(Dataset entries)
..............................

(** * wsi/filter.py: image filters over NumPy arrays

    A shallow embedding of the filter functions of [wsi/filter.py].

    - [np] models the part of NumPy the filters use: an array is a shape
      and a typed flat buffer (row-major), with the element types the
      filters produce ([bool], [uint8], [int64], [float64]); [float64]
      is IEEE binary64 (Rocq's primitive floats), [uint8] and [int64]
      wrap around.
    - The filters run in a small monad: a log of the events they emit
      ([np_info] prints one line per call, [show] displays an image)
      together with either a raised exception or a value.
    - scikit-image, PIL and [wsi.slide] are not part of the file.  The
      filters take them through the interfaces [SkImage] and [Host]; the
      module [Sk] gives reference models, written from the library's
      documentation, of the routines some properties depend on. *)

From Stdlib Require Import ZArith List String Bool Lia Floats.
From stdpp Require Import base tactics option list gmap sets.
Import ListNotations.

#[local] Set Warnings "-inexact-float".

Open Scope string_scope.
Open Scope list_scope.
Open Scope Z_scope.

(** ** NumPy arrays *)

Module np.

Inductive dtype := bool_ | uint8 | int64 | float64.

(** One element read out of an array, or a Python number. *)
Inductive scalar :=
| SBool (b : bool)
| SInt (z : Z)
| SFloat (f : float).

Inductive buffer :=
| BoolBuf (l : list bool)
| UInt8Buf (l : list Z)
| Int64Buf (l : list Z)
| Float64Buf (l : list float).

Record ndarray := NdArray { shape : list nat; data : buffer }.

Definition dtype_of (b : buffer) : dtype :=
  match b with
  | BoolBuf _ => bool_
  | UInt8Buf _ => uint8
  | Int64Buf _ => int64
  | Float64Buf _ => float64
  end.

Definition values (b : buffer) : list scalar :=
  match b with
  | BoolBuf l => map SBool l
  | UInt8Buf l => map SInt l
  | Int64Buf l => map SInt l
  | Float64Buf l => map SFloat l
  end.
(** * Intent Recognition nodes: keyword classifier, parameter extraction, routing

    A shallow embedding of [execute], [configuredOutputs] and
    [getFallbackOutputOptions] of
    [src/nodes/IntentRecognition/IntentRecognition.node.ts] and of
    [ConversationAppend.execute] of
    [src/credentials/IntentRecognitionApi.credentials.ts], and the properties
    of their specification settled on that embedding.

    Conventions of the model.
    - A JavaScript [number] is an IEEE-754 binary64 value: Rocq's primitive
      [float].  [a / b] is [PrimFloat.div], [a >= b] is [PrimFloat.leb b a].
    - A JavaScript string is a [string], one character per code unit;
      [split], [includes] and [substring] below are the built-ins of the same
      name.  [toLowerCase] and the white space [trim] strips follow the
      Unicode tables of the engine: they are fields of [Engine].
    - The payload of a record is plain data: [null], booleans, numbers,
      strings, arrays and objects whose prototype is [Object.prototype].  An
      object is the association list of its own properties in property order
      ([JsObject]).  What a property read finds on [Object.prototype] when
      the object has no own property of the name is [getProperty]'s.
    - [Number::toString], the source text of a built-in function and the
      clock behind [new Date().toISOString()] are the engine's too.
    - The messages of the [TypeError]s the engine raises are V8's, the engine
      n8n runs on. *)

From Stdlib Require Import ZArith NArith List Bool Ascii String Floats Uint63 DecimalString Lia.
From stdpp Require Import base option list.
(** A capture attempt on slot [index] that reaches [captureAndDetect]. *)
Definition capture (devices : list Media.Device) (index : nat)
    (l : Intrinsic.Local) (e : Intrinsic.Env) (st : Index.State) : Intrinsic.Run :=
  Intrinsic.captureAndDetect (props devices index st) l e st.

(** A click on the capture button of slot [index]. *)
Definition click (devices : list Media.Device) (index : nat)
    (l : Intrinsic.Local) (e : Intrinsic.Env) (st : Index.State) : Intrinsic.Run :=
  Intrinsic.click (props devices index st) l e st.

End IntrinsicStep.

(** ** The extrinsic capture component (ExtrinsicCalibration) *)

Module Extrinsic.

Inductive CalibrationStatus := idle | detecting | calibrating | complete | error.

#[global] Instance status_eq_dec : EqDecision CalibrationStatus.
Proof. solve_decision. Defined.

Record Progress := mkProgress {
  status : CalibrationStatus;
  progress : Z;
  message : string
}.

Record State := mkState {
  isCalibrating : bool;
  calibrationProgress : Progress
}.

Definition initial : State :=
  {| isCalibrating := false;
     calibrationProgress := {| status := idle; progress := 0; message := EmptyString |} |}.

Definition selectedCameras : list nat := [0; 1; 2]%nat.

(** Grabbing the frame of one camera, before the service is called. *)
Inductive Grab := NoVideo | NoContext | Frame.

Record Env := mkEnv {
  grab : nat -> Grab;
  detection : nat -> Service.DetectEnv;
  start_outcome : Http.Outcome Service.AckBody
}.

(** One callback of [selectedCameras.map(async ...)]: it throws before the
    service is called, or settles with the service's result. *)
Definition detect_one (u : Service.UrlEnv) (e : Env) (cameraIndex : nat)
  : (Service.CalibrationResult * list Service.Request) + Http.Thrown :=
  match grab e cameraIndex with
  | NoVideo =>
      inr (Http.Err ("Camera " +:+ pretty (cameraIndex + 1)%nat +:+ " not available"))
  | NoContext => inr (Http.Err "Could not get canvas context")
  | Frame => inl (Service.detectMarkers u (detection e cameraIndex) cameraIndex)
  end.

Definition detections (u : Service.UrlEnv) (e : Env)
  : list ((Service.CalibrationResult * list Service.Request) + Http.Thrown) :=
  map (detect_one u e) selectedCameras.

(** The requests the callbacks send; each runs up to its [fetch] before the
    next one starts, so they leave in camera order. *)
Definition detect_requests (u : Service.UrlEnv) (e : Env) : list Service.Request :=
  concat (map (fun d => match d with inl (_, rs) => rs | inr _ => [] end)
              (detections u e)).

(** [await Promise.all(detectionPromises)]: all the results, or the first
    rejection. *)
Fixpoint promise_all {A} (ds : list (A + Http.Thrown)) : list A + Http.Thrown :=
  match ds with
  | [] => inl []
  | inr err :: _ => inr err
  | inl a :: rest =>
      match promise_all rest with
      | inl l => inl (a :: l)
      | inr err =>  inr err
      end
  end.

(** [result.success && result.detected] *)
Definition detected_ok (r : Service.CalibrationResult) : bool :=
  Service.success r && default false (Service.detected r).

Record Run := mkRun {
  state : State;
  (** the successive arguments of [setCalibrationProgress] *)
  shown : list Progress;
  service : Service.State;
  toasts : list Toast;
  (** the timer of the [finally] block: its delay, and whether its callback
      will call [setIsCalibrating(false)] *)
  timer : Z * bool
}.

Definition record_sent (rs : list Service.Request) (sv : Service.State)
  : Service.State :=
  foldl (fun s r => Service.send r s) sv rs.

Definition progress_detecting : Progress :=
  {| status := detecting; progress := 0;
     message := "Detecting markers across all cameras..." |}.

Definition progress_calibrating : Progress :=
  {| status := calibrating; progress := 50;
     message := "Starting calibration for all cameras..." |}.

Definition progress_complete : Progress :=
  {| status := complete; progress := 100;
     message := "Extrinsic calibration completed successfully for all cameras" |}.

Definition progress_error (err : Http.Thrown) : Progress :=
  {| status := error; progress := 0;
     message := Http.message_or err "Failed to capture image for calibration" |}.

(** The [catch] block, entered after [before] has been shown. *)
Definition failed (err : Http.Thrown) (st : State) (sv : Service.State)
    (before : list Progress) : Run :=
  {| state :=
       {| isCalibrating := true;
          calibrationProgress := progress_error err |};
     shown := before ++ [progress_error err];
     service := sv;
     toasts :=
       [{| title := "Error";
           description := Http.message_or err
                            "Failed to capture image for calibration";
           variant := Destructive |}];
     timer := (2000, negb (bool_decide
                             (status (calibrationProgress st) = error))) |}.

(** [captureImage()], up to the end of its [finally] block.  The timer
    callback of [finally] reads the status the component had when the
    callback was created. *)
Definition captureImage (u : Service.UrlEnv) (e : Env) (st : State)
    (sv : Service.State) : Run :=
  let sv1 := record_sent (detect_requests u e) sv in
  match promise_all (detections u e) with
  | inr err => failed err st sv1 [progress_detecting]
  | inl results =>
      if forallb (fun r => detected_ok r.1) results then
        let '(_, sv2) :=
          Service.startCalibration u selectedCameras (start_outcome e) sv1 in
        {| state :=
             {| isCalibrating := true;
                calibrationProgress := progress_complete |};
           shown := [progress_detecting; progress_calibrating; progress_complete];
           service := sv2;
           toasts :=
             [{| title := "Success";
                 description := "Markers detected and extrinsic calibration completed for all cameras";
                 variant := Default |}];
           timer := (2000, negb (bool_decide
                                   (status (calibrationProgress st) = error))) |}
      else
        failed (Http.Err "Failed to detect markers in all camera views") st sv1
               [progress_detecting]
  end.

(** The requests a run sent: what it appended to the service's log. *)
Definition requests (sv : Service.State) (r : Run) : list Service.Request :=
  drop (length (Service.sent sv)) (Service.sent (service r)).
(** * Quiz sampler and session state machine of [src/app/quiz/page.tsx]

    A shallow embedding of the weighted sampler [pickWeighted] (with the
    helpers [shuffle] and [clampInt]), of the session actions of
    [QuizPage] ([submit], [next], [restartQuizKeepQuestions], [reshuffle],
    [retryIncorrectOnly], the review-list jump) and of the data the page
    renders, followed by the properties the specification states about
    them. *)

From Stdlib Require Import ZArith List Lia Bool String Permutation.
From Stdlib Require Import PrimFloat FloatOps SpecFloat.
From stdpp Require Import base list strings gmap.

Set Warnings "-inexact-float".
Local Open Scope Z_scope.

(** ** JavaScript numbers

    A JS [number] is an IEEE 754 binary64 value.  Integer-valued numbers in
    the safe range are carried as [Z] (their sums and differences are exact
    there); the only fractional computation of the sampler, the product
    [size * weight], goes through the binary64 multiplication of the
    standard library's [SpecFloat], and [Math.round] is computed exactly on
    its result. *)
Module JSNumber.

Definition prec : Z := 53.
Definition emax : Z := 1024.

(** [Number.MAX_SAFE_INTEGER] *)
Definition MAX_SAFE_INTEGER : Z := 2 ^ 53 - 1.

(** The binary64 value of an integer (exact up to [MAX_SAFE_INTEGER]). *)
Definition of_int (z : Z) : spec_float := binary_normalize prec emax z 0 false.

..............................

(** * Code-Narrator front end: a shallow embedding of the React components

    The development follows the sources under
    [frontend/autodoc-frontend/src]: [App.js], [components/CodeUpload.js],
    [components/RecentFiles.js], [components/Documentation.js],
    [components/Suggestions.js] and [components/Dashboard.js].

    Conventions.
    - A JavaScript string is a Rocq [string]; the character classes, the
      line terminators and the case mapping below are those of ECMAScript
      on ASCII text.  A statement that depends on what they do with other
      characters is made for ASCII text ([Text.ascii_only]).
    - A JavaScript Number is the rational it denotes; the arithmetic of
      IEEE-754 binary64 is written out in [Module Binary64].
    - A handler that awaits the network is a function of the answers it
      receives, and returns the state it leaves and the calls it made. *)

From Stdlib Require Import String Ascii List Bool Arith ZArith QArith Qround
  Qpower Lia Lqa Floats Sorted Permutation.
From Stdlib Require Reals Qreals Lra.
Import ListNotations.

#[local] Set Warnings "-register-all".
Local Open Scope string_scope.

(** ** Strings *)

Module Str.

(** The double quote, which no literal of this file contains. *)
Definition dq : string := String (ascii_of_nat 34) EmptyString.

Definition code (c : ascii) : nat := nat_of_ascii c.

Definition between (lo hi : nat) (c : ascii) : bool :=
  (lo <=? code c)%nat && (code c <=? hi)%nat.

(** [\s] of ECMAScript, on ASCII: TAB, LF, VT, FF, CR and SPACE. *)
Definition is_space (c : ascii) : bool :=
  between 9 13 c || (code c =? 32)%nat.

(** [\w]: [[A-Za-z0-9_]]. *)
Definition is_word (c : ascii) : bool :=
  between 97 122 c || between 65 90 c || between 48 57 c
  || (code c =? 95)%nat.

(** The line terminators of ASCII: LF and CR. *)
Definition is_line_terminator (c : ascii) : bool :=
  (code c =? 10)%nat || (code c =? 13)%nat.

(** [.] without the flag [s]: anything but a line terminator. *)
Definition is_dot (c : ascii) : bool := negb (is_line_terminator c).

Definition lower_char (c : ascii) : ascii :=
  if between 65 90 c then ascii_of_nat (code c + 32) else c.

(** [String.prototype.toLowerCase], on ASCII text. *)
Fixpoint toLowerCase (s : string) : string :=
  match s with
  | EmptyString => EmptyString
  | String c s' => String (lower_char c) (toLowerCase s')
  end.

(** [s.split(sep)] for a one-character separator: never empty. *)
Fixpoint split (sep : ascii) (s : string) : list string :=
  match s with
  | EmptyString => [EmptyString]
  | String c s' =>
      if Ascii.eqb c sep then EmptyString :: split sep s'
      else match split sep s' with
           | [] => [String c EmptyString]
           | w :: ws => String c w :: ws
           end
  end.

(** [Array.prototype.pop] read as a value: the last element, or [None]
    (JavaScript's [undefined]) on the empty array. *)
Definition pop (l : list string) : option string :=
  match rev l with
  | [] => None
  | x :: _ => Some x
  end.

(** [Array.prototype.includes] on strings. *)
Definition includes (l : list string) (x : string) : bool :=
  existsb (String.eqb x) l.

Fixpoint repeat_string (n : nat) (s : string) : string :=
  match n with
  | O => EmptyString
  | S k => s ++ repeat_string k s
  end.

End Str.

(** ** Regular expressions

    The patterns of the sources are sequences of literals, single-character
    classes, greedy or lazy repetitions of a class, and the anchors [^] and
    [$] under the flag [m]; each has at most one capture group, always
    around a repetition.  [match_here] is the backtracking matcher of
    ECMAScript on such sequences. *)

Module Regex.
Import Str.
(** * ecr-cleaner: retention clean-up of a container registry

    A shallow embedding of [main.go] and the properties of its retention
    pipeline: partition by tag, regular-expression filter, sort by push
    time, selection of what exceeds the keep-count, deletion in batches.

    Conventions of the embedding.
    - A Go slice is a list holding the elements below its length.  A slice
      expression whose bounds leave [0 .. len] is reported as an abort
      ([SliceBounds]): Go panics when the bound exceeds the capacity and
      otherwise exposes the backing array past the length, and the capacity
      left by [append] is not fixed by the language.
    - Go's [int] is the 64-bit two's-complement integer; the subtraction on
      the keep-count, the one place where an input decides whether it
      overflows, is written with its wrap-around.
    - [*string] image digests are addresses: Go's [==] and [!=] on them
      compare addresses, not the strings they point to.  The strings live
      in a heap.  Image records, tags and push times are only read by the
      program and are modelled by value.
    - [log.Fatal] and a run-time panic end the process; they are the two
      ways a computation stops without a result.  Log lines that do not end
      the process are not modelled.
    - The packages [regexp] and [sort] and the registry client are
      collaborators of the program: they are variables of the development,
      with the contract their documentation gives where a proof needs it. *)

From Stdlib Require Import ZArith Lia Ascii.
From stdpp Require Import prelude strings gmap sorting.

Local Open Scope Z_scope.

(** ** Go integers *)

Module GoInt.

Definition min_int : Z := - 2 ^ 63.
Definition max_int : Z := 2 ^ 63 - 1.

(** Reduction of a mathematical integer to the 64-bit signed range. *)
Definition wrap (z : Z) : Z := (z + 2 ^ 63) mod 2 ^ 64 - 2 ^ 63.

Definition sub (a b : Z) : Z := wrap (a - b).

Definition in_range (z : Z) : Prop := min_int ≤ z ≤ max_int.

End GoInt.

..............................

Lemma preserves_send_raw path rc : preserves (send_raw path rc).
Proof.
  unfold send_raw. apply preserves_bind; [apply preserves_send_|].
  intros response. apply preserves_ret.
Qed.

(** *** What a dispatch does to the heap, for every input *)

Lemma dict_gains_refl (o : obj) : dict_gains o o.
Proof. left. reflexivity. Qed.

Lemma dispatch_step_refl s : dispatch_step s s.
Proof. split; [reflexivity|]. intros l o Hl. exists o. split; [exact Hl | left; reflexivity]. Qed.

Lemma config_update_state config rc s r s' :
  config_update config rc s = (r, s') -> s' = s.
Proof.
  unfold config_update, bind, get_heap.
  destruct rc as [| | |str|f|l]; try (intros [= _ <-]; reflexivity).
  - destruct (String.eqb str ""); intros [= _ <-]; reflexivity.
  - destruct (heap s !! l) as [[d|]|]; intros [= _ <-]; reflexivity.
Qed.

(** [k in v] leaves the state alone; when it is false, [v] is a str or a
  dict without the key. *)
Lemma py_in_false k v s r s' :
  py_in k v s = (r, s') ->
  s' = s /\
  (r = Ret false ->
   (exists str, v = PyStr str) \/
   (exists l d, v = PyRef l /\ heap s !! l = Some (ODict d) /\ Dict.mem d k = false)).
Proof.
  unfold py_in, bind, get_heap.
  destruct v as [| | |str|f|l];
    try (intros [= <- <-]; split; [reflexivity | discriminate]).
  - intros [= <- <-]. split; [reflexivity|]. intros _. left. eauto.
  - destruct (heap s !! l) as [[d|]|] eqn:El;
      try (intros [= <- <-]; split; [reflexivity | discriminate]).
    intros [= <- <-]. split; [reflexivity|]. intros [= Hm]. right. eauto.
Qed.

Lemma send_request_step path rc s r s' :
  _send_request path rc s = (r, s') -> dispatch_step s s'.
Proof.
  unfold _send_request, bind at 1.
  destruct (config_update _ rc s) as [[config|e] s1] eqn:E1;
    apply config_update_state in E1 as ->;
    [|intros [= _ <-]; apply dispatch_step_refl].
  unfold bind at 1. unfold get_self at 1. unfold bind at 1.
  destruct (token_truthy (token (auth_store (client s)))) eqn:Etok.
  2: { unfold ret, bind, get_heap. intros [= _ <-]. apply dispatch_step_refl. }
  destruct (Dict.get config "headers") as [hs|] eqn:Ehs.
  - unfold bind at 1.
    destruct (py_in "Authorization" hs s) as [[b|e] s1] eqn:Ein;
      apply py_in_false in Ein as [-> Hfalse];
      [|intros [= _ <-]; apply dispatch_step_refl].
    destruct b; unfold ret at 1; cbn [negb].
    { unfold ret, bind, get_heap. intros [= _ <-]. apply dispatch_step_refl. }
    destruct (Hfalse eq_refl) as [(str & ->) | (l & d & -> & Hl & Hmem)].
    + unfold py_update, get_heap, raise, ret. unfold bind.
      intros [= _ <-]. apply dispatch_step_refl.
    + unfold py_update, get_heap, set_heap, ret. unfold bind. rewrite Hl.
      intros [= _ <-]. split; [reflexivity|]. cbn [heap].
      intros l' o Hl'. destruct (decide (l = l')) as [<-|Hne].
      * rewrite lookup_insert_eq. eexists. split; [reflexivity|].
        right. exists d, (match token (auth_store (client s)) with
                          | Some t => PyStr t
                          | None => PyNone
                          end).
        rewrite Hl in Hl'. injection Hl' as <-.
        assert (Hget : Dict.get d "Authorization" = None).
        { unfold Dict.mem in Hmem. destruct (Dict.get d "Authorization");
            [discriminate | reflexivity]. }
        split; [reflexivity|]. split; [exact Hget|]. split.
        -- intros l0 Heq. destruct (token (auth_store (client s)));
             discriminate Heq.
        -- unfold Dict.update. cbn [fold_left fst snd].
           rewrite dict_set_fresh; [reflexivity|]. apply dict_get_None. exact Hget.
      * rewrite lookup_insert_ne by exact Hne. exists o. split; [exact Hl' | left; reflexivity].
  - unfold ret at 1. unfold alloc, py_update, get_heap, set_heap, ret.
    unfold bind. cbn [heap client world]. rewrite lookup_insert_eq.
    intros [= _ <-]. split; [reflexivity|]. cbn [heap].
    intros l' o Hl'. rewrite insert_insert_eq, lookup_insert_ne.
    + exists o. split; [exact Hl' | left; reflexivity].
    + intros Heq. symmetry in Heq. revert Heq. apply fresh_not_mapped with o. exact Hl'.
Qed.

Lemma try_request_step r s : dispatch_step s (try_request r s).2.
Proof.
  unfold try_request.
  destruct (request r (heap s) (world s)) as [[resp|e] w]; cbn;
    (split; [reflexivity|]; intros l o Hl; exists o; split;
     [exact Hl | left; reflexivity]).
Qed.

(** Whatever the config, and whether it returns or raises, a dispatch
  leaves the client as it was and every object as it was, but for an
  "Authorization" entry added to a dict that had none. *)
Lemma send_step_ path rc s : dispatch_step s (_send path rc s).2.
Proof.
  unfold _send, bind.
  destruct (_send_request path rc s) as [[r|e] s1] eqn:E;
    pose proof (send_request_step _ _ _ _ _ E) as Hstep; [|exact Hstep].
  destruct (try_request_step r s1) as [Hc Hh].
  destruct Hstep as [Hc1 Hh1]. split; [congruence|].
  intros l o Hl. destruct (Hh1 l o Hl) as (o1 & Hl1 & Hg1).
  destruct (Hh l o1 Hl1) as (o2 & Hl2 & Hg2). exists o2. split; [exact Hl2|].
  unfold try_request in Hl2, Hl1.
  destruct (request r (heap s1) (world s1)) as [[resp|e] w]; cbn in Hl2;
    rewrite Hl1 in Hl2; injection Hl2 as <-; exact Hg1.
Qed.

..............................

## AIM OF THE EXERCISE:
Using the records above, find and show each line with the string "UrlEnv".

## TASK ANSWER:
Definition detect_one (u : Service.UrlEnv) (e : Env) (cameraIndex : nat)
Definition detections (u : Service.UrlEnv) (e : Env)
Definition detect_requests (u : Service.UrlEnv) (e : Env) : list Service.Request :=
Definition captureImage (u : Service.UrlEnv) (e : Env) (st : State)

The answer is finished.